A Justiça Federal negou o pedido da Enel São Paulo (Enel SP) para retomar uma liminar que travava o processo na Agência Nacional de Energia Elétrica (Aneel), permitindo que o caso avance e aumente o risco de perda da concessão da distribuidora.
A desembargadora federal Rosana Noya Alves Weibel Kaufmann, do Tribunal Regional Federal da 1ª Região (TRF-1), decidiu que não há, neste momento, base suficiente para suspender o andamento do processo administrativo na Aneel.
Na prática, a negativa impede que a Enel volte a bloquear o avanço do caso dentro da agência reguladora. Isso mantém em curso o procedimento que pode levar à caducidade do contrato de concessão da distribuidora em São Paulo.
A magistrada destacou que não identificou, de forma simultânea, os dois requisitos necessários para conceder a medida: a probabilidade de sucesso do recurso e o risco de dano imediato com a demora da decisão. Sem esses elementos, o pedido da empresa perdeu sustentação jurídica.
Além disso, a relatora apontou que o uso de mandado de segurança para contestar etapas intermediárias de um processo administrativo ainda em andamento apresenta limitações.
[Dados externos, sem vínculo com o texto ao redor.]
Lemma rekey_pairs_moves {V} (old new : string * string) (update : V → V) (m : gmap (string * string) V) :
  old ≠ new → moved_row old new update m (rekey_pairs m old new update).
Proof.
  intros Hne p. unfold rekey_pairs. destruct (m !! old) as [v|] eqn:Hv.
  - destruct (decide (p = new)) as [->|]; [by rewrite lookup_insert_eq|].
    rewrite lookup_insert_ne by done.
    destruct (decide (p = old)) as [->|]; [by rewrite lookup_delete_eq|]. by rewrite lookup_delete_ne.
  - destruct (decide (p = new)) as [->|]; [done|]. by destruct (decide (p = old)) as [->|].
Qed.

(** And for the grants. *)
Definition moved_grants (old new : string * string)
    `{C : Chrono} (m m' : gmap (string * string * string) RepoAccessGrant) : Prop :=
  ∀ login p, m' !! (login, p.1, p.2) =
    if decide (p = new)
    then match m !! (login, old.1, old.2) with
         | Some g => Some (move_grant new g) | None => m !! (login, new.1, new.2) end
    else if decide (p = old) then None else m !! (login, p.1, p.2).

Lemma rekey_grants_moves `{C : Chrono} (old new : string * string) m :
  old ≠ new → moved_grants old new m (rekey_grants old new m).
Proof.
  intros Hne login p. unfold rekey_grants.
  set (ks := filter _ _). assert (Hold : ∀ key, key ∈ ks → (key.1.2, key.2) = old).
  { intros key. by intros [Hk _]%(list_elem_of_filter (λ key, (key.1.2, key.2) = old)). }
  destruct old as [o1 o2], new as [n1 n2], p as [p1 p2]. cbn in *.
  rewrite (rekey_fold _ (λ x, if decide ((x.1.2, x.2) = (n1, n2)) then Some (x.1.1, o1, o2) else None)).
  - cbn. destruct (decide ((login, p1, p2) ∈ ks)) as [Hin|Hin].
    + apply Hold in Hin. cbn in Hin. injection Hin as -> ->. by rewrite decide_False, decide_True by done.
    + destruct (decide ((p1, p2) = (n1, n2))) as [[= -> ->]|Hp].
      * destruct (decide ((login, o1, o2) ∈ ks)) as [Hin'|Hin']; [done|].
        destruct (m !! (login, o1, o2)) as [v|] eqn:Hv; [|done]. exfalso. apply Hin'.
        by apply old_key_listed; [|rewrite Hv].
      * destruct (decide ((p1, p2) = (o1, o2))) as [[= -> ->]|]; [|done].
        destruct (m !! (login, o1, o2)) as [v|] eqn:Hv; [|done].
        exfalso. apply Hin. by apply old_key_listed; [|rewrite Hv].
  - intros [[q z] w] y. cbn. destruct (decide _) as [[= -> ->]|]; [|done]. by intros [= <-].
  - intros [[q z] w] Hy. apply Hold in Hy. cbn in *. injection Hy as -> ->. by rewrite decide_True.
  - intros [[q z] w] y. cbn. destruct (decide _) as [[= -> ->]|]; [|done]. intros _ Hin%Hold. by apply Hne.
  - apply NoDup_filter, NoDup_fst_map_to_list.
Qed.

#[local] Arguments rekey_triples : simpl never.
#[local] Arguments rekey_pairs : simpl never.
#[local] Arguments rekey_grants : simpl never.

Section laws.
Context `{E : ForgeEnv}.

(** Every table of a repository, before and after it moved. *)
Record moved_tables (old new : string * string) (s s' : State) : Prop := {
  mt_labels : moved_rows old new id (labels s) (labels s');
  mt_issues : moved_rows old new (move_issue new) (issues s) (issues s');
  mt_comments : moved_rows old new (map (move_comment new)) (issue_comments s) (issue_comments s');
  mt_pulls : moved_rows old new (move_pull old new) (pulls s) (pulls s');
  mt_reviews : moved_rows old new (map (move_review new)) (reviews s) (reviews s');
  mt_review_comments :
    moved_rows old new (map (move_review_comment new)) (review_comments s) (review_comments s');
  mt_rules : moved_rows old new (move_rule new) (branch_protections s) (branch_protections s');
  mt_codeowners : moved_row old new id (codeowners_ s) (codeowners_ s');
  mt_readmes : moved_row old new id (readmes s) (readmes s');
  mt_statuses : moved_rows old new (map (move_status new)) (statuses s) (statuses s');
  mt_runs : moved_row old new (map (move_run new)) (check_runs s) (check_runs s');
  mt_hooks : moved_row old new (map (move_hook new)) (webhooks s) (webhooks s');
  mt_counters : moved_row old new id (counters s) (counters s');
  mt_scores : moved_row old new (map (move_score new)) (jankurai_scores s) (jankurai_scores s');
  mt_grants : moved_grants old new (repo_grants s) (repo_grants s');
  mt_deliveries : webhook_deliveries s' = map (move_delivery old new) (webhook_deliveries s)
}.

Lemma rekey_moves t r old new s : old ≠ new → moved_tables old new s (rekey_repository t r old new s).
Proof.
  intros Hne. split.
  - exact (rekey_triples_moves old new id (labels s) Hne).
  - exact (rekey_triples_moves old new (move_issue new) (issues s) Hne).
  - exact (rekey_triples_moves old new (map (move_comment new)) (issue_comments s) Hne).
  - exact (rekey_triples_moves old new (move_pull old new) (pulls s) Hne).
  - exact (rekey_triples_moves old new (map (move_review new)) (reviews s) Hne).
  - exact (rekey_triples_moves old new (map (move_review_comment new)) (review_comments s) Hne).
  - exact (rekey_triples_moves old new (move_rule new) (branch_protections s) Hne).
  - exact (rekey_pairs_moves old new id (codeowners_ s) Hne).
  - exact (rekey_pairs_moves old new id (readmes s) Hne).
  - exact (rekey_triples_moves old new (map (move_status new)) (statuses s) Hne).
  - exact (rekey_pairs_moves old new (map (move_run new)) (check_runs s) Hne).
  - exact (rekey_pairs_moves old new (map (move_hook new)) (webhooks s) Hne).
  - exact (rekey_pairs_moves old new id (counters s) Hne).
  - exact (rekey_pairs_moves old new (map (move_score new)) (jankurai_scores s) Hne).
  - exact (rekey_grants_moves old new (repo_grants s) Hne).
  - reflexivity.
Qed.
Segundo ela, existem instrumentos dentro da própria Aneel — como pedidos de reconsideração — que já possuem efeito suspensivo e devem ser priorizados.
A decisão também reforça um entendimento recorrente no Judiciário: a atuação dos tribunais deve se restringir à legalidade do processo, sem interferir no mérito das decisões administrativas tomadas por órgãos reguladores.
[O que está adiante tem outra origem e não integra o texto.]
(* ===== verification/ReviewHistory.v ===== *)
(** ReviewHistory: the forge, its accounts and its authenticated reviews as one machine.

    [BCall] is a call of the engine, of the accounts, of the transfers or of the reviews and
    [bserve] a sequence of them, in any order. Through any such sequence the tables and the history agree
    ([history_ok]) and the accounts with what was issued to them ([accounts_ok]), a consumed
    challenge stays consumed by the same event, and a verdict counts as soon as it is
    accepted. *)

From S2P Require Import Prelude Text Clock BranchProtection ForgeState Forge ForgeLaws.
From S2P Require Import ForgeInvariant ForgeCalls ForgeBehaviour BoundReviews BoundReviewLaws.
From S2P Require Import Accounts AccountLaws Transfers TransferLaws.
Local Open Scope forge_scope.

Section history.
Context `{ES : ForgeEnvSpec} {R : ReviewEnv} {AE : AuthEnv} {AS : AuthEnvSpec}.

(** ** Engine calls leave the history and the accounts alone *)

Record aside (s s' : State) : Prop := {
  as_bound : bound_reviews s' = bound_reviews s; as_auth : same_auth s s';
  as_transfers : repository_transfers s' = repository_transfers s
}.

Lemma aside_refl s : aside s s.
Proof. by repeat split. Qed.

Lemma aside_trans s1 s2 s3 : aside s1 s2 → aside s2 s3 → aside s1 s3.
Proof. intros [H1 [] T1] [H2 [] T2]. split; [congruence| |congruence]. split; congruence. Qed.

Lemma repo_change_aside o n s s' : repo_change o n s s' → aside s s'.
Proof. by destruct 1; repeat split. Qed.

Lemma creation_aside s s' : creation_change s s' → aside s s'.
Proof.
  destruct 1; [|by repeat split]. unfold add_repository, ensure_default_branch_protection.
  by destruct (branch_protections _ !! _); repeat split.
Qed.

Lemma opening_aside o n s s' : opening o n s s' → aside s s'.
Proof.
  destruct 1 as [id id' author r t t' i k s1 s2 Hi Hk|id author r t i s1 Hi].
  - injection Hi as _ <-. injection Hk as _ <-. by repeat split.
  - injection Hi as _ <-. by repeat split.
Qed.

Lemma rtc_aside {T : State → State → Prop} s s' :
  (∀ a b, T a b → aside a b) → rtc T s s' → aside s s'.
Proof.
  intros HT. induction 1 as [|s s1 s' H1 _ IH]; [apply aside_refl|].
  by eapply aside_trans; [apply HT|].
Qed.

Lemma user_aside s s' : user_change s s' → aside s s'.
Proof. by destruct 1; repeat split. Qed.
O que muda com a decisão da Justiça para a Enel SP
Com a negativa da Justiça, o processo na Aneel segue normalmente. Na última terça-feira (7), a diretoria da agência decidiu por unanimidade instaurar o procedimento de caducidade do contrato da Enel SP.
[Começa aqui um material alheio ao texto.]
(** Every team that is named has the login among its members at the end. *)
Lemma members_added login bound key m :
  is_Some (m !! key) →
  (∃ team, m !! key = Some team ∧ login ∈ team_members team)
  ∨ (∃ b, b ∈ bound ∧ split_team_binding b = Ok key) →
  ∃ team, foldl (add_member login) m bound !! key = Some team ∧ login ∈ team_members team.
Proof.
  revert m. induction bound as [|b bound IH]; intros m Hm [H|(x & Hx & Hkey)]; cbn; [done|by apply elem_of_nil in Hx|..];
    destruct (add_member_In login m b key Hm) as (H1 & H2 & H3); apply IH; try done.
  - left. destruct H as (team & Ht & Hin). by eapply H2.
  - apply elem_of_cons in Hx as [->|Hx]; [left; by apply H3|right; by exists x].
Qed.

Lemma check_teams_Ok s missing bs x b key :
  check_teams s missing bs = Ok x → b ∈ bs → split_team_binding b = Ok key → is_Some (teams s !! key).
Proof.
  induction bs as [|y bs IH]; cbn; intros H Hb Hk; [by apply elem_of_nil in Hb|].
  destruct (split_team_binding y) as [ky|] eqn:Hy; [|done]. case_bool_decide; [|done].
  apply elem_of_cons in Hb as [->|Hb]; [congruence|by apply IH].
Qed.


(** What a challenge must be to make an account at an instant. *)
Definition completable (s : State) (t : DateTime) (challenge_ : string) (d : ActivationChallenge)
    (i : AccountInvitation) : Prop :=
  activation_challenges s !! token_hash_of challenge_ = Some d ∧ activation_consumed_at d = None
  ∧ dt_ltb t (activation_expires_at d) = true
  ∧ invitations s !! activation_invitation d = Some i ∧ open_invitation i = true
  ∧ dt_ltb t (invitation_expires_at i) = true ∧ (attempt_count i ≤ ACTIVATION_MAX_ATTEMPTS)%N
  ∧ accounts s !! invited_login i = None
  ∧ (∀ b, b ∈ bound_teams (intended_bindings i) →
       ∃ key, split_team_binding b = Ok key ∧ is_Some (teams s !! key))
  ∧ (bootstrap_owner i = true → bootstrap_owner_consumed s = false ∧ has_admin s = false).

(** What an activation leaves: one account, pending its second factor, with the role and the
    teams it was invited to; its challenge and its invitation are spent. *)
Definition account_activated (s : State) (t : DateTime) (challenge_ : string) (x : AccountSummary)
    (s' : State) : Prop :=
  ∃ d i a, completable s t challenge_ d i
    ∧ x = summary a ∧ canonical_login a = invited_login i ∧ account_status a = AS_PendingMfa
    ∧ role a = bound_role (intended_bindings i) ∧ auth_epoch a = 0%N
    ∧ accounts s' = <[invited_login i := a]> (accounts s)
    ∧ activation_challenges s' !! token_hash_of challenge_ = Some (consume_challenge t d)
    ∧ invitations s' !! invitation_id i = Some (consume_invitation t i)
    ∧ bootstrap_owner_consumed s' = (bootstrap_owner i || bootstrap_owner_consumed s)
    ∧ ∀ b key, b ∈ bound_teams (intended_bindings i) → split_team_binding b = Ok key →
        ∃ team, teams s' !! key = Some team ∧ invited_login i ∈ team_members team.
Esse movimento representa um passo formal relevante, mas ainda não significa a perda imediata da concessão. A empresa terá agora um prazo de 30 dias para apresentar sua defesa antes de qualquer decisão final.
Na prática, o que a decisão judicial fez foi retirar um obstáculo que poderia atrasar ou interromper o andamento do processo dentro da agência reguladora.
Como o caso evoluiu
Em meados de março, a Enel SP havia conseguido uma liminar na justiça que suspendia o processo administrativo na Aneel. A empresa argumentava que o diretor-geral da agência, Sandoval Feitosa, teria se posicionado antecipadamente pela caducidade antes do fim do prazo de defesa.
Uma semana depois, porém, a própria Justiça Federal voltou atrás após receber informações da Aneel. A agência sustentou que o voto do diretor-geral não representava uma decisão final e considerou as manifestações da empresa.
Com isso, a Justiça derrubou a liminar e retomou o andamento do processo. Agora, com a nova decisão do TRF-1, o tribunal também rejeitou a tentativa da Enel de restabelecer o bloqueio.
O que está em jogo
Embora a decisão trate de um ponto processual, o efeito concreto é relevante: a Enel SP perde espaço para frear o avanço do caso na Justiça e vê o processo seguir dentro da Aneel.
Isso aumenta a pressão sobre a concessionária, já que o desfecho pode levar à extinção do contrato — uma medida extrema no setor elétrico, aplicada apenas em casos considerados graves pela regulação.